For example, notice that in the following updating function, both the rename and replace operations operate on the same target. However, the rename appears before the replace operation. If these operations were applied strictly in the order that they are supplied, then the replace should fail because the node that it operates on has been replaced. However, this is not the case. The reason why is that XQuery Update always applies replace operations to a document before it applies rename operations.
dbxml> query 'declare updating function local:myUpdate($target as element(), $repVal as xs:string, $rep as xs:string) { rename node $target as $rep, replace value of node $target with $repVal }; local:myUpdate( doc("dbxml:/modify.dbxml/mod1.xml")/mod1/nodeB, "nodeZ content", "nodeZ")' 0 objects returned for eager expression 'declare updating function local:myUpdate($target as element(), $repVal as xs:string, $rep as xs:string) { rename node $target as $rep, replace value of node $target with $repVal }; local:myUpdate( doc("dbxml:/modify.dbxml/mod1.xml")/mod1/nodeB, "nodeZ content", "nodeZ")' dbxml> query 'collection("modify.dbxml")/mod1' 1 objects returned for eager expression 'collection("modify.dbxml")/mod1' dbxml> print <mod1> <nodeZ>nodeZ content</nodeZ><newNode>Some new text</newNode> <renamedTwo> <nodeTwoOne>Two One text</nodeTwoOne> <nodeTwoTwo>Two Two text</nodeTwoTwo> <nodeTwoThree>Two Three text</nodeTwoThree> </renamedTwo> <nodeThree>Node three text</nodeThree> </mod1>
Finally, while it is not possible to perform an update and return a result in the same operation, it is possible to create a function that creates a copy of a document, modifies the copy, and then returns that copy to you. Note that this copy is not stored permanently in the container; the update operations are simply applied to the result of copy operation. All other rules applying to Update operations still apply.

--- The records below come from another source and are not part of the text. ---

(* ===== verification/TcpSafe.v ===== *)
(** * The manager keeps its invariant

    Every entry point of the transport layer, run on a manager in its
    invariant, ends without a fault of its own (no exception escapes, no
    undefined behaviour) in a manager in its invariant. *)

From S2P Require Import Prelude CppStrings Doubles Packet Transport Runtime TcpData TcpSend TcpSocket TcpManager TcpRun TcpInv TcpOps TcpSpec TcpFlow.

(** A change of sockets that leaves the receive side alone. *)
Record quiet (t t' : TcpManager) : Prop := {
  q_pend : synPendingByKey_ t' = synPendingByKey_ t;
  q_size : length (allSockets_ t') = length (allSockets_ t);
  q_socks : forall sk s', sock_at sk s' t' ->
    exists s, sock_at sk s t /\ rcvNxt_ s' = rcvNxt_ s /\ recvBuf_ s' = recvBuf_ s
}.

Lemma quiet_refl t : quiet t t.
Proof. constructor; eauto. Qed.

Lemma quiet_put t0 t sk s s' :
  quiet t0 t -> sock_at sk s t -> rcvNxt_ s' = rcvNxt_ s -> recvBuf_ s' = recvBuf_ s ->
  quiet t0 (put_sock sk s' t).
Proof.
  intros [Q1 Q2 Q3] Hs En Eb. constructor.
  - by rewrite pending_put.
  - by rewrite sockets_put, length_insert.
  - intros n x Hx. apply (sock_at_put_inv _ s) in Hx as [[-> ->]|[_ Hx]]; [| |done].
    + destruct (Q3 _ _ Hs) as (y & ? & ? & ?). exists y. split; [done|].
      split; congruence.
    + by apply Q3.
Qed.

Section safe.
Context `{ManagerLaws E}.
Implicit Types (t : TcpManager) (e : E) (s : TcpSocket)
  (Q : unit -> TcpManager * E -> Prop).

(** ** Facts about the sockets in the tables *)

Lemma est_peer t k sk :
  tm_ok t -> establishedByKey_ t !! k = Some sk ->
  exists s, sock_at sk s t /\ peer_ok (addr_ t) s /\ conn_key s k.
Proof.
  intros Ht Hk. destruct (tm_est _ Ht _ _ Hk) as (s & Hs & Hck). exists s.
  split; [done|]. split; [|done]. split; [by eapply tm_socks|].
  split; [apply Hck|apply Ht].
Qed.

Lemma open_peer t sk s :
  tm_ok t -> sock_at sk s t -> state_open (state_ s) = true -> peer_ok (addr_ t) s.
Proof.
  intros Ht Hs Ho. split; [by eapply tm_socks|]. split; [|apply Ht].
  eapply tm_conn; [done..|]. by destruct (state_ s).
Qed.

Lemma est_closed_out t k sk s :
  tm_ok t -> establishedByKey_ t !! k = Some sk -> sock_at sk s t ->
  conn_key s k.
Proof.
  intros Ht Hk Hs. destruct (tm_est _ Ht _ _ Hk) as (x & Hx & ?).
  by rewrite (sock_at_fun _ _ _ _ Hs Hx).
Qed.

(** ** Calls of the application *)

Lemma wp_close_safe sk s t e Q :
  mgr_ok e -> tm_ok t -> sock_at sk s t ->
  (forall t' e' l, tm_ok t' -> sends e l e' -> Q tt (t', e')) ->
  wp (close sk) (t, e) Q env_fault.
Proof.
  intros He Ht Hs HQ. pose proof (tm_socks _ Ht _ _ Hs) as Hok.
  eapply (wp_close _ s); [done|done|done|apply Ht| |].
  - intros Hst. eapply tm_conn; [done..|]. by rewrite Hst.
  - intros e' He'. eapply HQ; [|done].
    eapply tm_ok_put; [done|done|by apply closed_ok|apply closed_step].
Qed.

Lemma wp_write_safe sk s bytes pos len t e (K : Z -> TcpManager * E -> Prop) :
  mgr_ok e -> tm_ok t -> sock_at sk s t -> pos + len <= vsize bytes <= INT_MAX ->
  sndNxt_ s + len <= SEQ_LIMIT ->
  (forall n t' e' l, tm_ok t' -> sends e l e' -> K n (t', e')) ->
  wp (write sk (Some bytes) pos len) (t, e) K env_fault.
Proof.
  intros He Ht Hs Hb Hsq HK. pose proof (tm_socks _ Ht _ _ Hs) as Hok.
  destruct (decide (state_ s = ESTABLISHED /\ 0 <= pos /\ 0 <= len))
    as [(Hst & Hp & Hl)|Hbad].
  - eapply (wp_write _ _ _ _ s); try done.
    { eapply open_peer; [done..|]. by rewrite Hst. }
    intros segs now e' Hf Hn He'. eapply HK; [|done].
    pose proof (write_count_range s len Hl).
    eapply tm_ok_put; [done|done| |apply written_step; by rewrite Hst].
    eapply written_ok; [done|done|apply piece_size; lia|lia|done].
  - eapply run_wp; [by apply (write_refused_run _ _ _ _ s)|].
    eapply HK; [done|by apply sends_refl].
Qed.

Lemma wp_read_safe sk s bytes pos len t e
    (K : Z * option (list byte) -> TcpManager * E -> Prop) :
  mgr_ok e -> tm_ok t -> sock_at sk s t -> pos + len <= vsize bytes ->
  (forall r t', tm_ok t' -> K r (t', e)) ->
  wp (read sk (Some bytes) pos len) (t, e) K env_fault.
Proof.
  intros He Ht Hs Hb HK. pose proof (tm_socks _ Ht _ _ Hs) as Hok.
  destruct (ok_buf _ Hok) as [Hu _]. pose proof (vsize_nonneg (recvBuf_ s)).
  destruct (decide (readable s = true /\ 0 <= pos /\ 0 <= len)) as [(Hst & Hp & Hl)|Hbad].
  - eapply run_wp; [apply read_run; try done; unfold read_count; lia|].
    apply HK. eapply tm_ok_put; [done|done| |apply consumed_step].
    apply consumed_ok; [done|]. unfold read_count. lia.
  - eapply run_wp; [by apply (read_refused_run _ _ _ _ s)|]. by apply HK.
Qed.

Lemma wp_accept_safe sk s t e (K : option ptr -> TcpManager * E -> Prop) :
  mgr_ok e -> tm_ok t -> sock_at sk s t ->
  (forall r t', tm_ok t' -> quiet t t' ->
     (forall c, r = Some c -> exists cs, sock_at c cs t') -> K r (t', e)) ->
  wp (accept sk) (t, e) K env_fault.
Proof.
  intros He Ht Hs HK. pose proof (tm_socks _ Ht _ _ Hs) as Hok.
  unfold accept. tcp_go. destruct (bool_decide_reflect (state_ s = LISTEN)) as [Hst|Hst];
    cbn [negb]; [|by apply wp_ret, HK; [|apply quiet_refl|]].
  destruct (pendingConnQueue_ s) as [|c rest] eqn:Hq;
    [by apply wp_ret, HK; [|apply quiet_refl|]|].
  destruct (tm_queue _ Ht sk s c Hs) as (cs & Hcs & Hnl & Hns); [rewrite Hq; set_solver|].
  assert (c <> sk) as Hne by (intros ->; by rewrite (sock_at_fun _ _ _ _ Hs Hcs) in Hst).
  tcp_go. set (s' := set_pendingConnQueue rest s).
  assert (Ht' : tm_ok (put_sock sk s' t)).
  { eapply (tm_ok_dequeue t sk s c rest); done. }
  assert (Hc' : sock_at c cs (put_sock sk s' t)) by (by apply put_sock_ne).
  assert (Hq' : quiet t (put_sock sk s' t))
    by (by eapply quiet_put; [apply quiet_refl| |..]).
  tcp_go. apply wp_when;
    [|intros _; apply wp_ret, HK; [done|done|intros ? [= <-]; by exists cs]].
  rewrite negb_true_iff, bool_decide_eq_false. intros Hcl. tcp_go.
  apply HK; [|by eapply quiet_put; [|exact Hc'|..]
             |intros ? [= <-]; eexists; by eapply put_sock_at].
  assert (Ho : state_open (state_ cs) = true) by (by destruct (state_ cs)).
  eapply tm_ok_put; [done|exact Hc'| |].
  - pose proof (tm_socks _ Ht _ _ Hcs) as Hokc. revert Hokc. sock_solve.
  - constructor; cbn; auto.
Qed.

(** A socket that nothing refers to yet is bound, made to listen or
    connected. *)
Lemma wp_listen_safe sk s backlog t e (K : Z -> TcpManager * E -> Prop) :
  mgr_ok e -> tm_ok t -> sock_at sk s t -> state_ s = CLOSED -> unreferenced sk t ->
  pendingConnQueue_ s = [] ->
  (forall t', tm_ok t' -> K 0 (t', e)) ->
  wp (listen sk backlog) (t, e) K env_fault.
Proof.
  intros He Ht Hs Hst Hu Hq HK. pose proof (tm_socks _ Ht _ _ Hs) as Hok.
  unfold listen. tcp_go. rewrite bool_decide_eq_true_2 by done. cbn [negb].
  tcp_go. unfold registerListener. tcp_go. apply HK.
  set (s' := set_backlog _ _).
  rewrite <- (listeners_put sk s' t). eapply tm_ok_insert_lis; [|sock_here].
  eapply tm_ok_put_unreferenced; try done. revert Hok. sock_solve.
Qed.

Lemma tm_ok_bind t sk s port :
  tm_ok t -> sock_at sk s t -> state_ s = CLOSED -> unreferenced sk t ->
  pendingConnQueue_ s = [] -> tm_ok (put_sock sk (set_localPort port s) t).
Proof.
  intros Ht Hs Hst Hu Hq. pose proof (tm_socks _ Ht _ _ Hs) as Hok.
  eapply tm_ok_put_unreferenced; try done; [revert Hok; sock_solve|].
  cbn. by rewrite Hst.
Qed.

Definition connecting (destAddr destPort : Z) (s : TcpSocket) : TcpSocket :=
  set_synSeq (sndNxt_ s) (set_remotePort destPort (set_remoteAddr destAddr s)).

Lemma wp_connect_safe sk s destAddr destPort t e (K : Z -> TcpManager * E -> Prop) :
  mgr_ok e -> tm_ok t -> sock_at sk s t -> state_ s = CLOSED -> unreferenced sk t ->
  pendingConnQueue_ s = [] -> outstanding_ s = [] ->
  (forall n t' e' l, tm_ok t' -> sends e l e' -> K n (t', e')) ->
  wp (connect sk destAddr destPort) (t, e) K env_fault.
Proof.
  intros He Ht Hs Hst Hu Hq Ho HK. pose proof (tm_socks _ Ht _ _ Hs) as Hok.
  unfold connect. tcp_go. destruct (_ || _) eqn:Harg.
  { apply wp_ret. eapply HK; [done|by apply sends_refl]. }
  tcp_go. fold (connecting destAddr destPort s).
  set (s1 := connecting destAddr destPort s).
  assert (Hok1 : sock_ok s1).
  { pose proof (ok_una _ Hok). revert Hok. sock_solve. }
  assert (Hs1 : sock_at sk s1 (put_sock sk s1 t)) by sock_here.
  assert (Ht1 : tm_ok (put_sock sk s1 t)).
  { eapply tm_ok_put_unreferenced; try done. cbn. by rewrite Hst. }
  eapply wp_eq; [by apply (sendSyn_transmit _ _ _ s1)|].
  pose proof (ok_syn _ Hok1).
  apply wp_transmit_any; autorewrite with tcp; [done|lims|lims|..].
  - intros e1 He1 Hd [(Hlp & Hdp & _) _]. cbn in Hlp, Hdp. cbn [negb]. unfold registerSynPending. tcp_go.
    eapply HK; [|exact He1].
    set (k := mkKey _ _ _). set (s2 := set_state SYN_SENT s1).
    rewrite <- (pending_put sk s1 t).
    assert (Hcv : conn_valid s2) by (by split).
    change (put_sock sk s2 (set_synPendingByKey ?m (put_sock sk s1 t)))
      with (set_synPendingByKey m (put_sock sk s2 (put_sock sk s1 t))).
    autorewrite with tcp. rewrite <- (pending_put sk s2 t) at 1.
    eapply (tm_ok_insert_pend _ k sk s2); [|sock_here| | | |]; cbn; try done.
    eapply tm_ok_put_unreferenced; try done. by constructor; destruct Hok1.
  - intros e1 He1. cbn [negb]. apply wp_ret. by eapply HK.
Qed.
End safe.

These sort of functions are called transform functions. For example:
dbxml> query 'copy $c := doc("dbxml:/modify.dbxml/mod1.xml")/mod1 modify (rename node $c/nodeZ as "nodeB", replace value of node $c/nodeZ with "replacement text") return $c' 1 objects returned for eager expression 'copy $c := doc("dbxml:/modify.dbxml/mod1.xml")/mod1 modify (rename node $c/nodeZ as "nodeB", replace value of node $c/nodeZ with "replacement text") return $c' dbxml> print <mod1> <nodeB>replacement text</nodeB><newNode>Some new text</newNode> <renamedTwo> <nodeTwoOne>Two One text</nodeTwoOne> <nodeTwoTwo>Two Two text</nodeTwoTwo> <nodeTwoThree>Two Three text</nodeTwoThree> </renamedTwo> <nodeThree>Node three text</nodeThree> </mod1>
However, if we query for mod1.xml, we see that it has not been modified by the copy and modify operation:
dbxml> query 'collection("modify.dbxml")/mod1' 1 objects returned for eager expression 'collection("modify.dbxml")/mod1' dbxml> print <mod1> <nodeZ>nodeZ content</nodeZ><newNode>Some new text</newNode> <renamedTwo> <nodeTwoOne>Two One text</nodeTwoOne> <nodeTwoTwo>Two Two text</nodeTwoTwo> <nodeTwoThree>Two Three text</nodeTwoThree> </renamedTwo> <nodeThree>Node three text</nodeThree> </mod1>